(** * eole: decoding-time constraints and decoder caches

    A shallow embedding of

    - [eole/predict/decode_strategy.py] (class [DecodeStrategy]): the state
      shared by the greedy and beam strategies and the constraints applied to
      the per-step score distribution;
    - [eole/decoders/transformer_decoder.py] (class [TransformerDecoder]):
      the cache set-up performed by [forward] and [_init_cache].

    Conventions of the embedding.

    - Token ids, path indices and sizes are natural numbers; the length bounds
      and [block_ngram_repeat] are Python integers ([Z]), since the code
      compares them with [<= 0] and shifts them by signed amounts.
    - Scores are the exact rational values of the floating-point entries; the
      constants [-65504], [-10e20] and [10000] are the ones of the source.
      Rounding and overflow of the tensor arithmetic are not represented.
    - A method that may raise returns a [result]; a method that mutates
      [self] returns the outcome together with the state it leaves behind.
    - The dictionaries and sets reachable from [self.forbidden_tokens] live in
      an explicit store of objects addressed by location, so that aliasing and
      [deepcopy] mean what they mean in Python. *)

From Stdlib Require Import ZArith QArith Lia.
From stdpp Require Import base list option strings gmap.
Close Scope Q_scope.

(** ** The fragment of Python and torch used by the two classes *)

Module Py.

Inductive exn :=
  | AssertionError | AttributeError | IndexError | KeyError
  | ValueError | RuntimeError | TypeError.

Inductive result (A : Type) :=
  | Ok (a : A)
  | Raise (e : exn).
Arguments Ok {A} a.
Arguments Raise {A} e.

#[global] Instance result_ret : MRet result := @Ok.
#[global] Instance result_bind : MBind result :=
  λ A B f m, match m with Ok a => f a | Raise e => Raise e end.

(** Reading an attribute that has not been assigned yet. *)
Definition attr {A} (o : option A) : result A :=
  match o with Some a => Ok a | None => Raise AttributeError end.

Definition or_raise {A} (e : exn) (o : option A) : result A :=
  match o with Some a => Ok a | None => Raise e end.

(** [xs[i:]] and [xs[:i]] for a Python integer [i]: a negative bound counts
    from the end, and both clamp to the list. *)
Definition slice_from {A} (i : Z) (xs : list A) : list A :=
  if (i <? 0)%Z then drop (Z.to_nat (Z.of_nat (length xs) + i)) xs
  else drop (Z.to_nat i) xs.

Definition slice_to {A} (i : Z) (xs : list A) : list A :=
  if (i <? 0)%Z then take (Z.to_nat (Z.of_nat (length xs) + i)) xs
  else take (Z.to_nat i) xs.

(** The position [i] denotes in a sequence of length [len]; out of range
    raises [IndexError]. *)
Definition norm_index (len : nat) (i : Z) : result nat :=
  let j := if (i <? 0)%Z then (Z.of_nat len + i)%Z else i in
  if decide (0 ≤ j < Z.of_nat len)%Z then Ok (Z.to_nat j) else Raise IndexError.

Definition getitem {A} (i : Z) (xs : list A) : result A :=
  j ← norm_index (length xs) i; or_raise IndexError (xs !! j).

(** [max(xs)] and [min(xs)] on a list of integers; [ValueError] when empty. *)
Definition py_max (xs : list Z) : result Z :=
  match xs with [] => Raise ValueError | x :: xs => Ok (foldl Z.max x xs) end.

Definition py_min (xs : list Z) : result Z :=
  match xs with [] => Raise ValueError | x :: xs => Ok (foldl Z.min x xs) end.

(** [max(xs)] is an element of [xs] that bounds all the others. *)
Definition is_max (m : Z) (xs : list Z) : Prop := m ∈ xs ∧ Forall (λ y, y ≤ m)%Z xs.
Definition is_min (m : Z) (xs : list Z) : Prop := m ∈ xs ∧ Forall (λ y, m ≤ y)%Z xs.

(** *** Two-dimensional tensors

    [ncols] is [shape[1]], kept apart from the rows because a tensor with no
    row still has a width; [length rows] is [shape[0]]. *)
Record tensor2 (A : Type) := Tensor2 { ncols : nat; rows : list (list A) }.
Arguments Tensor2 {A} ncols rows.
Arguments ncols {A} t.
Arguments rows {A} t.

Definition nrows {A} (t : tensor2 A) : nat := length (rows t).

Definition wf {A} (t : tensor2 A) : Prop :=
  Forall (λ r, length r = ncols t) (rows t).

#[global] Instance wf_dec {A} (t : tensor2 A) : Decision (wf t).
Proof. unfold wf. apply _. Defined.

(** [torch.full([n, m], v)]. *)
Definition full {A} (n m : nat) (v : A) : tensor2 A :=
  Tensor2 m (replicate n (replicate m v)).

(** [t[i, j]]. *)
Definition entry {A} (t : tensor2 A) (i j : nat) : option A :=
  r ← rows t !! i; r !! j.

(** [t[:, j].tolist()]. *)
Definition column {A} (j : Z) (t : tensor2 A) : result (list A) :=
  j' ← norm_index (ncols t) j;
  or_raise IndexError (mapM (λ r : list A, r !! j') (rows t)).

(** [t[:, k:]] for [k >= 0]. *)
Definition slice_cols {A} (k : nat) (t : tensor2 A) : tensor2 A :=
  Tensor2 (ncols t - k) (drop k <$> rows t).

(** [t[idx]] for a tensor [idx] of row indices. *)
Definition index_select {A} (idx : list nat) (t : tensor2 A) : result (tensor2 A) :=
  rs ← or_raise IndexError (mapM (λ i : nat, rows t !! i) idx);
  Ok (Tensor2 (ncols t) rs).

(** [t.ne(v).sum(dim=-1).tolist()]. *)
Definition count_ne (v : nat) (t : tensor2 nat) : list Z :=
  (λ r, Z.of_nat (length (filter (λ x, x ≠ v) r))) <$> rows t.

(** [t[:, j] = v]. *)
Definition set_column {A} (j : nat) (v : A) (t : tensor2 A) : result (tensor2 A) :=
  if decide (j < ncols t) then Ok (Tensor2 (ncols t) (<[j:=v]> <$> rows t))
  else Raise IndexError.

(** [t[i, js] = v] for a list [js] of column indices. *)
Definition set_entries {A} (i : nat) (js : list nat) (v : A) (t : tensor2 A)
  : result (tensor2 A) :=
  if decide (i < nrows t ∧ Forall (λ j, j < ncols t) js)
  then Ok (Tensor2 (ncols t) (alter (λ r, foldr (λ j r, <[j:=v]> r) r js) i (rows t)))
  else Raise IndexError.

(** [torch.sparse_coo_tensor(coo.t(), ones, size=(n, m)).to_dense()]: the
    entry at [(i, j)] is the number of coordinates equal to [(i, j)]. The
    call is made without [check_invariants], so the coordinates are not
    checked against the size and nothing is raised: a coordinate outside
    the size reaches no entry. *)
Definition sparse_ones_to_dense (coo : list (nat * nat)) (n m : nat) : tensor2 Q :=
  Tensor2 m
    ((λ i, (λ j, inject_Z (Z.of_nat (length (filter (λ c, c = (i, j)) coo))))
           <$> seq 0 m) <$> seq 0 n).

Definition tmap {A B} (f : A → B) (t : tensor2 A) : tensor2 B :=
  Tensor2 (ncols t) ((λ r : list A, f <$> r) <$> rows t).

Definition map2 {A B C} (f : A → B → C) (t : tensor2 A) (u : tensor2 B) : tensor2 C :=
  Tensor2 (ncols t) (zip_with (zip_with f) (rows t) (rows u)).

(** [torch.zeros(n); z[ids] = 1; z.to(bool)]. *)
Definition index_mask (n : nat) (ids : list nat) : result (list bool) :=
  if decide (Forall (λ i, i < n) ids)
  then Ok ((λ i, bool_decide (i ∈ ids)) <$> seq 0 n)
  else Raise IndexError.

(** [t.masked_fill(mask.unsqueeze(1), v)]: rows whose mask is set are filled. *)
Definition masked_fill_rows {A} (mask : list bool) (v : A) (t : tensor2 A) : tensor2 A :=
  Tensor2 (ncols t)
    (zip_with (λ (b : bool) r, if b then (λ _, v) <$> r else r) mask (rows t)).

(** *** Objects with identity

    Dictionaries keep their insertion order, as Python's do; sets are
    extensional. A location is an index into the store and allocation
    appends, so a location is fresh for a store exactly when it is not below
    the store's length. *)
Abbreviation loc := nat.
Abbreviation ngram := (list nat).

Inductive pyobj :=
  | PyDict (items : list (ngram * loc))
  | PySet (elems : gset nat).

Abbreviation heap := (list pyobj).

Definition alloc (o : pyobj) (h : heap) : loc * heap := (length h, h ++ [o]).

Fixpoint dict_lookup (key : ngram) (items : list (ngram * loc)) : option loc :=
  match items with
  | [] => None
  | (k, v) :: items => if decide (k = key) then Some v else dict_lookup key items
  end.

Definition read_dict (l : loc) (h : heap) : result (list (ngram * loc)) :=
  match h !! l with Some (PyDict items) => Ok items | _ => Raise TypeError end.

Definition read_set (l : loc) (h : heap) : result (gset nat) :=
  match h !! l with Some (PySet s) => Ok s | _ => Raise TypeError end.

(** [d.get(key, None)]: the set object stored under [key], if any. *)
Definition dict_get (d : loc) (key : ngram) (h : heap) : result (option loc) :=
  items ← read_dict d h; Ok (dict_lookup key items).

(** [d[key]]. *)
Definition dict_getitem (d : loc) (key : ngram) (h : heap) : result loc :=
  items ← read_dict d h; or_raise KeyError (dict_lookup key items).

(** [d.setdefault(key, set())]: the argument [set()] is built before the
    call, whether or not it ends up stored. *)
Definition dict_setdefault_set (d : loc) (key : ngram) (h : heap) : result heap :=
  let '(s0, h) := alloc (PySet ∅) h in
  items ← read_dict d h;
  match dict_lookup key items with
  | Some _ => Ok h
  | None => Ok (<[d := PyDict (items ++ [(key, s0)])]> h)
  end.

(** [s.add(x)]. *)
Definition set_add (l : loc) (x : nat) (h : heap) : result heap :=
  s ← read_set l h; Ok (<[l := PySet (s ∪ {[x]})]> h).

(** [copy.deepcopy] of a dictionary from tuples of ints to sets of ints.
    Tuples and ints are immutable and copied by value; every set is copied
    into a new object, once per identity ([memo] maps the objects already
    copied to their copies, as [deepcopy]'s memo does). *)
Fixpoint deepcopy_items (memo : gmap loc loc) (items : list (ngram * loc)) (h : heap)
  : result (list (ngram * loc) * heap) :=
  match items with
  | [] => Ok ([], h)
  | (key, v) :: items =>
      match memo !! v with
      | Some v' =>
          '(items', h') ← deepcopy_items memo items h;
          Ok ((key, v') :: items', h')
      | None =>
          s ← read_set v h;
          let '(v', h1) := alloc (PySet s) h in
          '(items', h') ← deepcopy_items (<[v := v']> memo) items h1;
          Ok ((key, v') :: items', h')
      end
  end.

Definition deepcopy (l : loc) (h : heap) : result (loc * heap) :=
  items ← read_dict l h;
  let '(l', h0) := alloc (PyDict []) h in
  '(items', h1) ← deepcopy_items {[l := l']} items h0;
  Ok (l', <[l' := PyDict items']> h1).

(** *** The contents of a table of forbidden tokens *)

(** The elements of the set object at [l]. *)
Definition set_at (h : heap) (l : loc) : gset nat :=
  match h !! l with Some (PySet s) => s | _ => ∅ end.

(** The dictionary at [l] read by value: each key with the elements of the
    set stored under it, in insertion order. *)
Definition table (h : heap) (l : loc) : list (ngram * gset nat) :=
  match h !! l with
  | Some (PyDict items) => (λ kv, (kv.1, set_at h kv.2)) <$> items
  | _ => []
  end.

Definition is_set (h : heap) (l : loc) : Prop :=
  match h !! l with Some (PySet _) => True | _ => False end.

#[global] Instance is_set_dec (h : heap) (l : loc) : Decision (is_set h l).
Proof. unfold is_set. destruct (h !! l) as [[]|]; apply _. Defined.

(** [l] is a dictionary as [maybe_update_forbidden_tokens] builds them: its
    keys are distinct, each value is a set object, and no set object is
    stored under two keys. *)
Definition dict_ok (h : heap) (l : loc) : Prop :=
  match h !! l with
  | Some (PyDict items) =>
      NoDup items.*1 ∧ NoDup items.*2 ∧ Forall (is_set h) items.*2
  | _ => False
  end.

#[global] Instance dict_ok_dec (h : heap) (l : loc) : Decision (dict_ok h l).
Proof. unfold dict_ok. destruct (h !! l) as [[]|]; apply _. Defined.

(** The objects a dictionary consists of: itself and the sets it stores. *)
Definition dict_locs (h : heap) (l : loc) : list loc :=
  match h !! l with
  | Some (PyDict items) => l :: items.*2
  | _ => [l]
  end.

(** [h'] has every object of [h] below [n] as [h] has it. *)
Definition agree_below (n : nat) (h h' : heap) : Prop :=
  ∀ l, l < n → h' !! l = h !! l.

(** [t.setdefault(key, set()); t[key].add(x)] on the contents. *)
Fixpoint table_add (key : ngram) (x : nat) (t : list (ngram * gset nat))
  : list (ngram * gset nat) :=
  match t with
  | [] => [(key, {[x]})]
  | (k, s) :: t =>
      if decide (k = key) then (k, s ∪ {[x]}) :: t
      else (k, s) :: table_add key x t
  end.

(** [t[key].add(x)] on the contents, for a key that may be absent. *)
Fixpoint table_alter (key : ngram) (x : nat) (t : list (ngram * gset nat))
  : list (ngram * gset nat) :=
  match t with
  | [] => []
  | (k, s) :: t =>
      if decide (k = key) then (k, s ∪ {[x]}) :: t
      else (k, s) :: table_alter key x t
  end.

(** The contents of a path's table once the [k] last tokens of its
    sequence [row] are recorded: their first [k - 1] tokens forbid the last
    one, unless one of the [k] tokens is excluded. *)
Definition record_ngram (excl : gset nat) (k : nat) (row : list nat)
    (t : list (ngram * gset nat)) : list (ngram * gset nat) :=
  let current_ngram := drop (length row - k) row in
  if decide (list_to_set current_ngram ∩ excl ≠ ∅) then t
  else match last current_ngram with
       | Some x => table_add (take (k - 1) current_ngram) x t
       | None => t
       end.

(** [t.get(key)] on the contents. *)
Fixpoint table_get (key : ngram) (t : list (ngram * gset nat)) : option (gset nat) :=
  match t with
  | [] => None
  | (k, s) :: t => if decide (k = key) then Some s else table_get key t
  end.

(Exercise): Reproduce every line above that contains the string "Inductive".

(Response area):
Inductive exn :=
Inductive result (A : Type) :=
Inductive pyobj :=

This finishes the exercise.